Quella dei sentimenti. È una Roma più romanista di altre, questa. È una Roma che parla attraverso Twitter ("daje" scriveva ieri Luis Enrique), che si racconta negli abbracci sotto la pioggia di San Siro, nella serenità del ritorno in aereo, nelle battute che i giocatori fanno perché «se dovemo sbriga’ a segna’», che cerca e trova fiducia in un allenatore che vuole sorprendere ma ama, anche e soprattutto, farsi amare. E ogni amore che si rispetti non può essere una cosa semplice.
Richiede pazienza, richiede dedizione, richiede anche qualche momento di pausa. Per questo sabato sera, poco dopo la fine della partita, Luis Enrique ha annullato l’allenamento previsto per ieri pomeriggio e ha lasciato una giornata libera a tutti, giocatori e staff. Stamattina si ritroveranno a Trigoria per preparare la partita di giovedì sera all’Olimpico contro il Siena dove l’obiettivo, dopo i progressi mostrati al Meazza, è uno solo: vincere. Luis Enrique lo dice chiaro e tondo: «Voglia di vincere e di ringraziare tutti i nostri tifosi. La squadra s’impegna molto. Vedremo giovedì prossimo. Saluti a tutti. DAJE ROMA!».
Poche parole, scritte prima di andare a pranzo con il mental coach Llorente e il campione di basket Jordi Villacampa, che servono a raccontare lo stato d’animo dell’allenatore romanista. Si può in 140 caratteri? Sì può, soprattutto quando non aumenta solo la confidenza con l’italiano, ma anche quella con tutto ciò che lo circonda. Luis Enrique non è più solo l’allenatore della Roma, sente di esserlo dentro. Si sente la guida di un gruppo di giocatori che, giorno dopo giorno, magari superando anche qualche perplessità di natura tattica (vedi Perrotta e Taddei terzini con tre terzini di ruolo in panchina) è completamente dalla sua parte. Lo segue. Lo aiuta. Aspettando quei risultati che poi sono il pane quotidiano. Perché va bene l’amore, vanno bene i sentimenti, vanno bene i sogni, ma poi arriva il momento di essere concreti. Di fare gol e di vincere le partite. Una dedica pronta già c’è: è quella per Maarten Stekelenburg, che ieri ha lasciato l’ospedale Niguarda per tornare a casa. I compagni lo hanno riempito di messaggi, pubblici e privati. José Angel ha scritto, sempre su Twitter, «Vamos Stekelenburg», poi ha pubblicato una foto del portiere con una didascalia chiara: "Ko! Ok".
Anche Llorente ha dedicato i suoi pensieri al portiere olandese, dicendo che «la notizia più bella di oggi è la sua uscita dall’ospedale». Tutti lo aspettano in campo, ci vorrà qualche settimana, ma la Roma è pronta ad accoglierlo di nuovo. Così come è pronta ad accogliere di nuovo quei giocatori che adesso sembrano più in difficoltà: Bojan, ad esempio, rimasto in panchina per 90 minuti a San Siro. Ma anche Osvaldo, che contro l’Inter si è beccato più di qualche rimprovero da Luis Enrique, e Borriello, che certo non gradisce di giocare un quarto d’ora a partita.

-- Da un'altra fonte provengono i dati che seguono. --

(** A field the encoder writes, seen by the decoder. *)
Lemma field_encode d listed0 seen hs n v rest l max_list :
  encodable (mkHeader n v) → charge listed0 (mkHeader n v) max_list = Ok l →
  ∃ first tl, encode n v ++ rest = first :: tl ∧
    field max_list first (mkBlock d (encode n v ++ rest) listed0 seen hs) =
    Ok (mkBlock d rest l true (hs ++ [mkHeader n v])).
Proof.
  intros ([Hn Hv] & Hln & Hlv) Hc. cbn [name value] in *. unfold encode.
  destruct (list_find (λ e, e = (n, v)) STATIC) as [[i e]|] eqn:Hfull.
  { apply list_find_Some in Hfull as (Hi & -> & _). pose proof (static_index _ _ Hi).
    destruct (write_int_head (Z.of_nat i + 1) 7 1) as (b & tl & Heq & Hb); [lia..|].
    pose proof (int_write_int (Z.of_nat i + 1) 7 1 rest ltac:(lia) ltac:(lia) ltac:(lia) ltac:(lia))
      as Hint.
    change (1 * 2 ^ 7) with 128 in *. exists b, (tl ++ rest). rewrite Heq in *. split; [done |].
    unfold field. cbn [decoder buf listed out]. destruct (first_bits b) as (H1 & _).
    rewrite bool_decide_eq_false_2 by (apply H1; lia). cbn [negb].
    rewrite Hint. cbn [mbind result_bind]. rewrite (static_lookup _ _ _ _ Hi). cbn [mbind result_bind].
    by rewrite Hc. }
  clear Hfull.
  assert (∀ idx (nm : bytes), 0 ≤ idx < 128 →
    literal d idx (nm ++ write_string v ++ rest) = Ok (mkHeader n v, rest) →
    ∃ first tl, (write_int idx 4 0 ++ nm) ++ write_string v ++ rest = first :: tl ∧
      field max_list first
        (mkBlock d ((write_int idx 4 0 ++ nm) ++ write_string v ++ rest) listed0 seen hs) =
      Ok (mkBlock d rest l true (hs ++ [mkHeader n v]))) as Hgen.
  { intros idx nm Hidx Hlit. rewrite <-app_assoc.
    destruct (write_int_head idx 4 0) as (b & tl & Heq & Hb); [lia..|].
    pose proof (int_write_int idx 4 0 (nm ++ write_string v ++ rest)
      ltac:(lia) ltac:(lia) ltac:(lia) ltac:(lia)) as Hint.
    change (0 * 2 ^ 4) with 0 in *. exists b, (tl ++ nm ++ write_string v ++ rest).
    rewrite Heq in *. split; [done |]. unfold field. cbn [decoder buf listed out].
    destruct (first_bits b) as (_ & H128 & H64 & _ & H32).
    change ((0 + 1) * 2 ^ 4) with 16 in Hb. rewrite H128, H64, H32 by lia. cbn [bool_decide negb].
    rewrite Hint. cbn [mbind result_bind]. rewrite Hlit. cbn [mbind result_bind]. by rewrite Hc. }
  destruct (list_find (λ e, fst e = n) STATIC) as [[i [n' v']]|] eqn:Hname.
  - apply list_find_Some in Hname as (Hi & Hfst & _). cbn in Hfst. subst n'.
    pose proof (static_index _ _ Hi).
    destruct (Hgen (Z.of_nat i + 1) []) as (first & tl & H1 & H2).
    + lia.
    + unfold literal. rewrite decide_False by lia. rewrite (static_lookup _ _ _ _ Hi).
      cbn [mbind result_bind app name]. rewrite string_write_string by done. done.
    + rewrite app_nil_r in *. rewrite <-app_assoc. eauto.
  - destruct (Hgen 0 (write_string n)) as (first & tl & H1 & H2).
    + lia.
    + unfold literal. rewrite decide_True by done. rewrite string_write_string by done.
      cbn [mbind result_bind]. rewrite string_write_string by done. done.
    + change (write_int 0 4 0) with [x00] in *. cbn [app] in *. rewrite <-app_assoc. eauto.
Qed.

Definition encode_all (hs : list Header) : bytes :=
  mjoin ((λ h, encode (name h) (value h)) <$> hs).

Lemma decode_loop_encode_all fuel d max_list l seen acc hs :
  (length (encode_all hs) <= fuel)%nat → 0 ≤ l → max_list < u64_max →
  Forall encodable hs → l + table_cost hs ≤ max_list →
  decode_loop fuel max_list (mkBlock d (encode_all hs) l seen acc) =
  (mkBlock d [] (l + table_cost hs) (match hs with [] => seen | _ => true end) (acc ++ hs), Ok tt).
Proof.
  intros Hf Hl Hm Henc. revert fuel l seen acc Hf Hl.
  induction Henc as [|h hs Hh _ IH]; intros fuel l seen acc Hf Hl Hmax.
  - change (table_cost []) with 0. rewrite Z.add_0_r, app_nil_r. by destruct fuel.
  - change (encode_all (h :: hs)) with (encode (name h) (value h) ++ encode_all hs) in *.
    rewrite table_cost_cons in *. pose proof (table_cost_nonneg hs).
    destruct h as [n v]. cbn [name value] in *.
    destruct (field_encode d l seen acc n v (encode_all hs) (l + entry_size (mkHeader n v)) max_list)
      as (first & tl & Heq & Hfield); [done | |].
    { unfold charge. rewrite decide_False by lia. f_equal. pose proof (entry_size_pos (mkHeader n v)). lia. }
    destruct fuel as [|fuel]; [rewrite Heq in Hf; cbn in Hf; lia |].
    cbn [decode_loop buf]. rewrite Heq at 1. rewrite Hfield.
    pose proof (entry_size_pos (mkHeader n v)).
    assert (length (encode n v) > 0)%nat.
    { pose proof (f_equal length Heq) as Hlen. rewrite length_app in Hlen, Hf.
      destruct (encode n v) as [|c e] eqn:He; [|cbn; lia]. exfalso.
      unfold encode in He. repeat case_match; try done; unfold write_int in He; repeat case_match; done. }
    rewrite length_app in Hf. rewrite IH by lia.
    rewrite <-app_assoc, Z.add_assoc. cbn [app]. f_equal. f_equal. by destruct hs.
Qed.

(** The block's length is enough fuel: more changes nothing. *)
Lemma decode_loop_fuel fuel extra max_list smax st :
  0 ≤ max_list < u64_max → block_ok max_list smax st → (length (buf st) <= fuel)%nat →
  decode_loop (fuel + extra) max_list st = decode_loop fuel max_list st.
Proof.
  intros Hm. revert st. induction fuel as [|fuel IH]; intros st Hinv Hf; cbn [decode_loop Nat.add].
  - destruct (buf st) as [|? ?] eqn:Hb; [|cbn in Hf; lia].
    destruct extra; cbn [decode_loop]; by rewrite Hb.
  - destruct (buf st) as [|first b] eqn:Hb; [done |].
    destruct (field max_list first st) as [st'|e] eqn:Hfd; [|done].
    apply (field_ok max_list smax) in Hfd as [Hinv' Hlen]; [|done|done].
    apply IH; [done |]. rewrite Hb in Hlen. cbn in *. lia.
Qed.

Lemma block_ok_start d block max_list :
  0 ≤ max_list → decoder_ok d → dynamic_text d →
  block_ok max_list (settings_max d) (mkBlock d block 0 false []).
Proof. intros. unfold block_ok. cbn. by split_and!. Qed.

(** Decoding keeps the decoder's invariant and bounds the header list. *)
Lemma decode_ok d block max_list d' hs r :
  0 ≤ max_list < u64_max → decoder_ok d → dynamic_text d →
  decode d block max_list [] = (d', hs, r) →
  decoder_ok d' ∧ settings_max d' = settings_max d ∧ dynamic_text d' ∧
  table_cost hs ≤ max_list ∧ Forall header_text hs.
Proof.
  intros Hm Hd Ht. unfold decode.
  pose proof (decode_loop_ok (length block) _ _ _ Hm
    (block_ok_start d block max_list ltac:(lia) Hd Ht)) as Hok.
  destruct (decode_loop _ _ _) as [st r']. intros [= <- <- <-]. cbn [fst] in Hok.
  destruct Hok as (? & ? & ? & Hl & Hle & ?). rewrite Hl in Hle. by split_and!.
Qed.

(** The size update the encoder announces. *)
Lemma field_size_update d rest l acc max_list :
  0 ≤ settings_max d →
  field max_list x20 (mkBlock d (x20 :: rest) l false acc) =
  Ok (mkBlock (evict (mkDecoder (dynamic d) (table_size d) 0 (settings_max d))) rest l false acc).
Proof.
  intros Hs. unfold field. cbn [decoder buf listed out seen_field].
  change (Z.land (u8 x20) 128) with 0. change (Z.land (u8 x20) 64) with 0.
  change (Z.land (u8 x20) 32) with 32.
  change (int (x20 :: rest) 5) with (Ok (E := HpackError) (0, rest)).
  rewrite !bool_decide_eq_true_2, bool_decide_eq_false_2 by done.
  cbn [negb mbind result_bind]. by rewrite decide_False by lia.
Qed.

(** What the response writer sends: a block's start and its fields. *)
Definition header_block (e : Encoder) (hs : list Header) : Encoder * bytes :=
  let '(e, out) := begin_block e [] in (e, out ++ encode_all hs).

(** The peer's decoder on such a block. *)
Lemma header_block_decodes e d hs max_list :
  decoder_ok d → Forall encodable hs → table_cost hs ≤ max_list < u64_max →
  decode d (snd (header_block e hs)) max_list [] =
  (if announced e then d else mkDecoder [] 0 0 (settings_max d), hs, Ok tt).
Proof.
  intros Hd Henc Hmax. pose proof (decoder_ok_pos d Hd) as Hpos.
  unfold decode, header_block, begin_block. pose proof (table_cost_nonneg hs).
  destruct (announced e); cbn [snd app].
  - rewrite decode_loop_encode_all by (done || lia). done.
  - change (write_int 0 5 32) with [x20]. cbn [app length decode_loop buf].
    rewrite field_size_update by lia.
    assert (evict (mkDecoder (dynamic d) (table_size d) 0 (settings_max d)) =
            mkDecoder [] 0 0 (settings_max d)) as ->.
    { destruct (evict_spec (mkDecoder (dynamic d) (table_size d) 0 (settings_max d)))
        as ([Hs Hsm] & Hm & Hset & _); cbn in *; [by destruct Hd | lia |].
      destruct (evict _) as [l sz m sm]. cbn in *. subst m sm.
      destruct l as [|h l]; [|].
      - subst sz. done.
      - rewrite table_cost_cons in Hs. pose proof (entry_size_pos h).
        pose proof (table_cost_nonneg l). lia. }
    rewrite decode_loop_encode_all by (done || lia). done.
Qed.

(** ** Properties *)

(** A prefixed integer written at any prefix, under any flags, reads back
    as itself, up to the decoder's limit of 63 bits past the prefix. *)
Theorem int_roundtrip v prefix flags rest :
  1 ≤ prefix ≤ 8 → 0 ≤ flags < 2 ^ (8 - prefix) → 0 ≤ v < 2 ^ prefix - 1 + 2 ^ 63 →
  int (write_int v prefix (flags * 2 ^ prefix) ++ rest) prefix = Ok (v, rest).
Proof. intros. apply int_write_int; lia. Qed.

Lemma int_roundtrip_witness :
  int (write_int 1337 5 (2 * 2 ^ 5) ++ str "x") 5 = Ok (1337, str "x").
Proof. apply int_roundtrip; lia. Defined.

(** The decoder's invariant survives any block a peer can send, accepted
    or not: the byte count of the dynamic table is exact and within both the
    peer's limit and the one we advertised.  The header list never exceeds
    its cap, counted at 32 bytes a header over its text (no decompression
    bomb), all of it is valid UTF-8, and the loop ends: the block's length is
    enough fuel for it. *)
Theorem decode_bounded d block max_list :
  0 ≤ max_list < u64_max → decoder_ok d → dynamic_text d →
  let '(d', hs, r) := decode d block max_list [] in
  decoder_ok d' ∧ settings_max d' = settings_max d ∧ dynamic_text d' ∧
  table_cost hs ≤ max_list ∧ Forall header_text hs ∧
  ∀ extra, decode_loop (length block + extra) max_list (mkBlock d block 0 false []) =
           decode_loop (length block) max_list (mkBlock d block 0 false []).
Proof.
  intros Hm Hd Ht. destruct (decode d block max_list []) as [[d' hs] r] eqn:E.
  apply decode_ok in E as (? & ? & ? & ? & ?); [|done..]. split_and!; try done. intros extra.
  apply (decode_loop_fuel _ extra _ (settings_max d)); [done | | done].
  apply block_ok_start; done || lia.
Qed.

(** A block that lowers the table, adds an entry and is then refused. *)
Lemma decode_bounded_witness :
  let block := write_int 100 5 32 ++ [x40] ++ write_string (str "a") ++ write_string (str "b")
               ++ write_int 62 7 128 ++ [x80] in
  let '(d', hs, r) := decode (new 4096) block 1000 [] in
  (decoder_ok d' ∧ settings_max d' = settings_max (new 4096) ∧ dynamic_text d' ∧
   table_cost hs ≤ 1000 ∧ Forall header_text hs ∧
   ∀ extra, decode_loop (length block + extra) 1000 (mkBlock (new 4096) block 0 false []) =
            decode_loop (length block) 1000 (mkBlock (new 4096) block 0 false [])) ∧
  r = Err Compression ∧ length hs = 2%nat.
Proof.
  intros block. pose proof (decode_bounded (new 4096) block 1000) as H.
  assert (decode (new 4096) block 1000 [] =
    (mkDecoder [mkHeader (str "a") (str "b")] 34 100 4096,
     [mkHeader (str "a") (str "b"); mkHeader (str "a") (str "b")], Err Compression)) as E
    by reflexivity.
  rewrite E in *. split; [|done].
  apply H; [unfold u64_max; lia | apply new_ok; lia | constructor].
Defined.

Con loro Luis Enrique parla e continuerà farlo, così come gli altri membri del suo staff. Italiani e spagnoli, un unico gruppo. Gli spagnoli sembrano quasi vivere per la Roma: leggono tutti gli articoli di giornale, assistono sempre alle conferenze di Luis Enrique, si sono calati anima e corpo in questa nuova avventura. Anche Moreno, dopo la partita di San Siro, ha voluto «fare i complimenti ai giocatori»: non lo ha fatto solo con un tweet, ma entrando in campo subito dopo il fischio finale. Una piccola grande rivoluzione - anche questa - che cresce nella grandezza dei piccoli gesti. Senza nascondere i problemi, ma avendo il coraggio di affrontarli. È così che l’amore cresce. È così che si vince. La prima cosa è già successa (e Luis Enrique spera che questo amore si riversi ancora una volta al botteghino, visto che si augura di vedere tanti tifosi allo stadio giovedì sera), adesso manca la seconda. Il passo in più. Quello che manca da una vita, visto che l’ultima volta che la Roma ha vinto una partita ufficiale era il 22 maggio. Giovedì andrà fatto di nuovo e sarà il 22 settembre.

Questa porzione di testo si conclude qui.